▶ _DATA SUPPLIED_:
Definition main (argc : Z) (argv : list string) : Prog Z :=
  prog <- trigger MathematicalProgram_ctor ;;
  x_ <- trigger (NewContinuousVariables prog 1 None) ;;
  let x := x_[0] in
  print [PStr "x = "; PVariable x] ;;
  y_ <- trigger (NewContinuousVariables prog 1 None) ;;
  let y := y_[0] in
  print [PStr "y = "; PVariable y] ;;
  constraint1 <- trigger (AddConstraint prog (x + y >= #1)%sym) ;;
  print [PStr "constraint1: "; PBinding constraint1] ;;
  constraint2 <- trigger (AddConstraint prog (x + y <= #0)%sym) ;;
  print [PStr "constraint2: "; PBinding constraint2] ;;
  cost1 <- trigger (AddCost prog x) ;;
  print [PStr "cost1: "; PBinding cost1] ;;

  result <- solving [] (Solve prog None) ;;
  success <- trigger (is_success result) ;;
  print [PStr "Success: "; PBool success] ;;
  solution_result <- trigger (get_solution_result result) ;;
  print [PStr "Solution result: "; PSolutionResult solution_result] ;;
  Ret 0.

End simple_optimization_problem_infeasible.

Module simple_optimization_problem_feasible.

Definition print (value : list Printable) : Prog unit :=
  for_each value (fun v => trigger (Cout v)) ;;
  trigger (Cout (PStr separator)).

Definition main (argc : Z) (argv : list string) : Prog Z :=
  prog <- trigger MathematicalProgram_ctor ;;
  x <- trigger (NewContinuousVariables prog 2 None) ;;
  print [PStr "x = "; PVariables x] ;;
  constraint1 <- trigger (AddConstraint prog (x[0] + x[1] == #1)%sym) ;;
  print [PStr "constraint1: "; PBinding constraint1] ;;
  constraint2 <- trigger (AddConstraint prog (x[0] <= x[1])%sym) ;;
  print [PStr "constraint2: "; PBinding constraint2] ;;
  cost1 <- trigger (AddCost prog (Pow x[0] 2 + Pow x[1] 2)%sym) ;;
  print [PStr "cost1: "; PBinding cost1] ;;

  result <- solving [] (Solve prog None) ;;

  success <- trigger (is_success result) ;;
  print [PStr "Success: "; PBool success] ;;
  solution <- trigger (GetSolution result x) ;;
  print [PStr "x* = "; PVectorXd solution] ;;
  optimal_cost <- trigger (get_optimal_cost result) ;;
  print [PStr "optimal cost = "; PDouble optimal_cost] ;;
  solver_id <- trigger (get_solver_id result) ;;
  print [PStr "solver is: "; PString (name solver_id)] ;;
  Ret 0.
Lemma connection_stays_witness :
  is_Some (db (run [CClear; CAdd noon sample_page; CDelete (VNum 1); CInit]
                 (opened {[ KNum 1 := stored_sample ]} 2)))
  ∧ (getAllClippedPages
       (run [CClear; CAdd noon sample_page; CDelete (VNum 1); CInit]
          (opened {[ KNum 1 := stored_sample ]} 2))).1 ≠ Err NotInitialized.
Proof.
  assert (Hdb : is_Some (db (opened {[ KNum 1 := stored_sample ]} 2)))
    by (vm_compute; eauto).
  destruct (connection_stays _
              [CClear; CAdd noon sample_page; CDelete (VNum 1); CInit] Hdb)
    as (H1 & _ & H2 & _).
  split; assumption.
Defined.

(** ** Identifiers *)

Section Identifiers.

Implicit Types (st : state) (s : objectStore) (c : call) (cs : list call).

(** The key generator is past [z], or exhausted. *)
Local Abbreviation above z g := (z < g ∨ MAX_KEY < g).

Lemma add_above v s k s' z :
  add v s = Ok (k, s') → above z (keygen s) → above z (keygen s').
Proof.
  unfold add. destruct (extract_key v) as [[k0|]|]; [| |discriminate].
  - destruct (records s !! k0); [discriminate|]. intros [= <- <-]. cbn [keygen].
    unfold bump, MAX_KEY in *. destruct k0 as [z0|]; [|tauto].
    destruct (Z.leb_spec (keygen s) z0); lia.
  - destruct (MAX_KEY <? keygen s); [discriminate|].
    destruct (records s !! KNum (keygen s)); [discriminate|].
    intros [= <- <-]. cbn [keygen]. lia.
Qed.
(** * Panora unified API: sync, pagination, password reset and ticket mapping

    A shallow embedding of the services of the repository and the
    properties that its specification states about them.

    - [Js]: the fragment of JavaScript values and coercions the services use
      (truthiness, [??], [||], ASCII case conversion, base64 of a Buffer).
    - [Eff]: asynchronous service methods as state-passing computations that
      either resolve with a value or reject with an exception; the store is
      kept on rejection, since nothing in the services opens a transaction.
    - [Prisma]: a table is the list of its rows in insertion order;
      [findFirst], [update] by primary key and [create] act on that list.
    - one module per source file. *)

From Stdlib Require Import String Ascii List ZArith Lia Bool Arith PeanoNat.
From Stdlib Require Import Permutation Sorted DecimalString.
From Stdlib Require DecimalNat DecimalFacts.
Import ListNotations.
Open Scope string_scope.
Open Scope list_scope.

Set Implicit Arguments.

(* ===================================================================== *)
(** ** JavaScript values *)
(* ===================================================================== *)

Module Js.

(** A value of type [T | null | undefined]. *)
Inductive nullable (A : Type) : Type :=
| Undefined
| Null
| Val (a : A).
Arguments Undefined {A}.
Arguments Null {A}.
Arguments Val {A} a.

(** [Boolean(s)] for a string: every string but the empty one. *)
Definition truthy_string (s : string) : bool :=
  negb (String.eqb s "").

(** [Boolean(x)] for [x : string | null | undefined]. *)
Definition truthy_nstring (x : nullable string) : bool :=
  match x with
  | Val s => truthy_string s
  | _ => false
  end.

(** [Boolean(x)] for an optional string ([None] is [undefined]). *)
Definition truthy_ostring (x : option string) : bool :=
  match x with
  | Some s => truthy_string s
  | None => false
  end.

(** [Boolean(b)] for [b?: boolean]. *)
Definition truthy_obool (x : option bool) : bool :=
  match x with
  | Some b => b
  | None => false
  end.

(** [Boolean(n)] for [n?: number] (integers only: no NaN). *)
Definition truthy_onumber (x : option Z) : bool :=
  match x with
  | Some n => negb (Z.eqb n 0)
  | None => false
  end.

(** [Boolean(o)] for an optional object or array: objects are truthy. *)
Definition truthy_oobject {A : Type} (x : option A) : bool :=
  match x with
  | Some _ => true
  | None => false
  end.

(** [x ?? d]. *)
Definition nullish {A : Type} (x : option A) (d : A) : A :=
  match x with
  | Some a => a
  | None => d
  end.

▶ _EXERCISE OBJECTIVE_:
What you hand back must match the records above exactly.

▶ _REPLY_:
Definition main (argc : Z) (argv : list string) : Prog Z :=
  prog <- trigger MathematicalProgram_ctor ;;
  x_ <- trigger (NewContinuousVariables prog 1 None) ;;
  let x := x_[0] in
  print [PStr "x = "; PVariable x] ;;
  y_ <- trigger (NewContinuousVariables prog 1 None) ;;
  let y := y_[0] in
  print [PStr "y = "; PVariable y] ;;
  constraint1 <- trigger (AddConstraint prog (x + y >= #1)%sym) ;;
  print [PStr "constraint1: "; PBinding constraint1] ;;
  constraint2 <- trigger (AddConstraint prog (x + y <= #0)%sym) ;;
  print [PStr "constraint2: "; PBinding constraint2] ;;
  cost1 <- trigger (AddCost prog x) ;;
  print [PStr "cost1: "; PBinding cost1] ;;

  result <- solving [] (Solve prog None) ;;
  success <- trigger (is_success result) ;;
  print [PStr "Success: "; PBool success] ;;
  solution_result <- trigger (get_solution_result result) ;;
  print [PStr "Solution result: "; PSolutionResult solution_result] ;;
  Ret 0.

End simple_optimization_problem_infeasible.

Module simple_optimization_problem_feasible.

Definition print (value : list Printable) : Prog unit :=
  for_each value (fun v => trigger (Cout v)) ;;
  trigger (Cout (PStr separator)).

Definition main (argc : Z) (argv : list string) : Prog Z :=
  prog <- trigger MathematicalProgram_ctor ;;
  x <- trigger (NewContinuousVariables prog 2 None) ;;
  print [PStr "x = "; PVariables x] ;;
  constraint1 <- trigger (AddConstraint prog (x[0] + x[1] == #1)%sym) ;;
  print [PStr "constraint1: "; PBinding constraint1] ;;
  constraint2 <- trigger (AddConstraint prog (x[0] <= x[1])%sym) ;;
  print [PStr "constraint2: "; PBinding constraint2] ;;
  cost1 <- trigger (AddCost prog (Pow x[0] 2 + Pow x[1] 2)%sym) ;;
  print [PStr "cost1: "; PBinding cost1] ;;

  result <- solving [] (Solve prog None) ;;

  success <- trigger (is_success result) ;;
  print [PStr "Success: "; PBool success] ;;
  solution <- trigger (GetSolution result x) ;;
  print [PStr "x* = "; PVectorXd solution] ;;
  optimal_cost <- trigger (get_optimal_cost result) ;;
  print [PStr "optimal cost = "; PDouble optimal_cost] ;;
  solver_id <- trigger (get_solver_id result) ;;
  print [PStr "solver is: "; PString (name solver_id)] ;;
  Ret 0.
Lemma connection_stays_witness :
  is_Some (db (run [CClear; CAdd noon sample_page; CDelete (VNum 1); CInit]
                 (opened {[ KNum 1 := stored_sample ]} 2)))
  ∧ (getAllClippedPages
       (run [CClear; CAdd noon sample_page; CDelete (VNum 1); CInit]
          (opened {[ KNum 1 := stored_sample ]} 2))).1 ≠ Err NotInitialized.
Proof.
  assert (Hdb : is_Some (db (opened {[ KNum 1 := stored_sample ]} 2)))
    by (vm_compute; eauto).
  destruct (connection_stays _
              [CClear; CAdd noon sample_page; CDelete (VNum 1); CInit] Hdb)
    as (H1 & _ & H2 & _).
  split; assumption.
Defined.

(** ** Identifiers *)

Section Identifiers.

Implicit Types (st : state) (s : objectStore) (c : call) (cs : list call).

(** The key generator is past [z], or exhausted. *)
Local Abbreviation above z g := (z < g ∨ MAX_KEY < g).

Lemma add_above v s k s' z :
  add v s = Ok (k, s') → above z (keygen s) → above z (keygen s').
Proof.
  unfold add. destruct (extract_key v) as [[k0|]|]; [| |discriminate].
  - destruct (records s !! k0); [discriminate|]. intros [= <- <-]. cbn [keygen].
    unfold bump, MAX_KEY in *. destruct k0 as [z0|]; [|tauto].
    destruct (Z.leb_spec (keygen s) z0); lia.
  - destruct (MAX_KEY <? keygen s); [discriminate|].
    destruct (records s !! KNum (keygen s)); [discriminate|].
    intros [= <- <-]. cbn [keygen]. lia.
Qed.
(** * Panora unified API: sync, pagination, password reset and ticket mapping

    A shallow embedding of the services of the repository and the
    properties that its specification states about them.

    - [Js]: the fragment of JavaScript values and coercions the services use
      (truthiness, [??], [||], ASCII case conversion, base64 of a Buffer).
    - [Eff]: asynchronous service methods as state-passing computations that
      either resolve with a value or reject with an exception; the store is
      kept on rejection, since nothing in the services opens a transaction.
    - [Prisma]: a table is the list of its rows in insertion order;
      [findFirst], [update] by primary key and [create] act on that list.
    - one module per source file. *)

From Stdlib Require Import String Ascii List ZArith Lia Bool Arith PeanoNat.
From Stdlib Require Import Permutation Sorted DecimalString.
From Stdlib Require DecimalNat DecimalFacts.
Import ListNotations.
Open Scope string_scope.
Open Scope list_scope.

Set Implicit Arguments.

(* ===================================================================== *)
(** ** JavaScript values *)
(* ===================================================================== *)

Module Js.

(** A value of type [T | null | undefined]. *)
Inductive nullable (A : Type) : Type :=
| Undefined
| Null
| Val (a : A).
Arguments Undefined {A}.
Arguments Null {A}.
Arguments Val {A} a.

(** [Boolean(s)] for a string: every string but the empty one. *)
Definition truthy_string (s : string) : bool :=
  negb (String.eqb s "").

(** [Boolean(x)] for [x : string | null | undefined]. *)
Definition truthy_nstring (x : nullable string) : bool :=
  match x with
  | Val s => truthy_string s
  | _ => false
  end.

(** [Boolean(x)] for an optional string ([None] is [undefined]). *)
Definition truthy_ostring (x : option string) : bool :=
  match x with
  | Some s => truthy_string s
  | None => false
  end.

(** [Boolean(b)] for [b?: boolean]. *)
Definition truthy_obool (x : option bool) : bool :=
  match x with
  | Some b => b
  | None => false
  end.

(** [Boolean(n)] for [n?: number] (integers only: no NaN). *)
Definition truthy_onumber (x : option Z) : bool :=
  match x with
  | Some n => negb (Z.eqb n 0)
  | None => false
  end.

(** [Boolean(o)] for an optional object or array: objects are truthy. *)
Definition truthy_oobject {A : Type} (x : option A) : bool :=
  match x with
  | Some _ => true
  | None => false
  end.

(** [x ?? d]. *)
Definition nullish {A : Type} (x : option A) (d : A) : A :=
  match x with
  | Some a => a
  | None => d
  end.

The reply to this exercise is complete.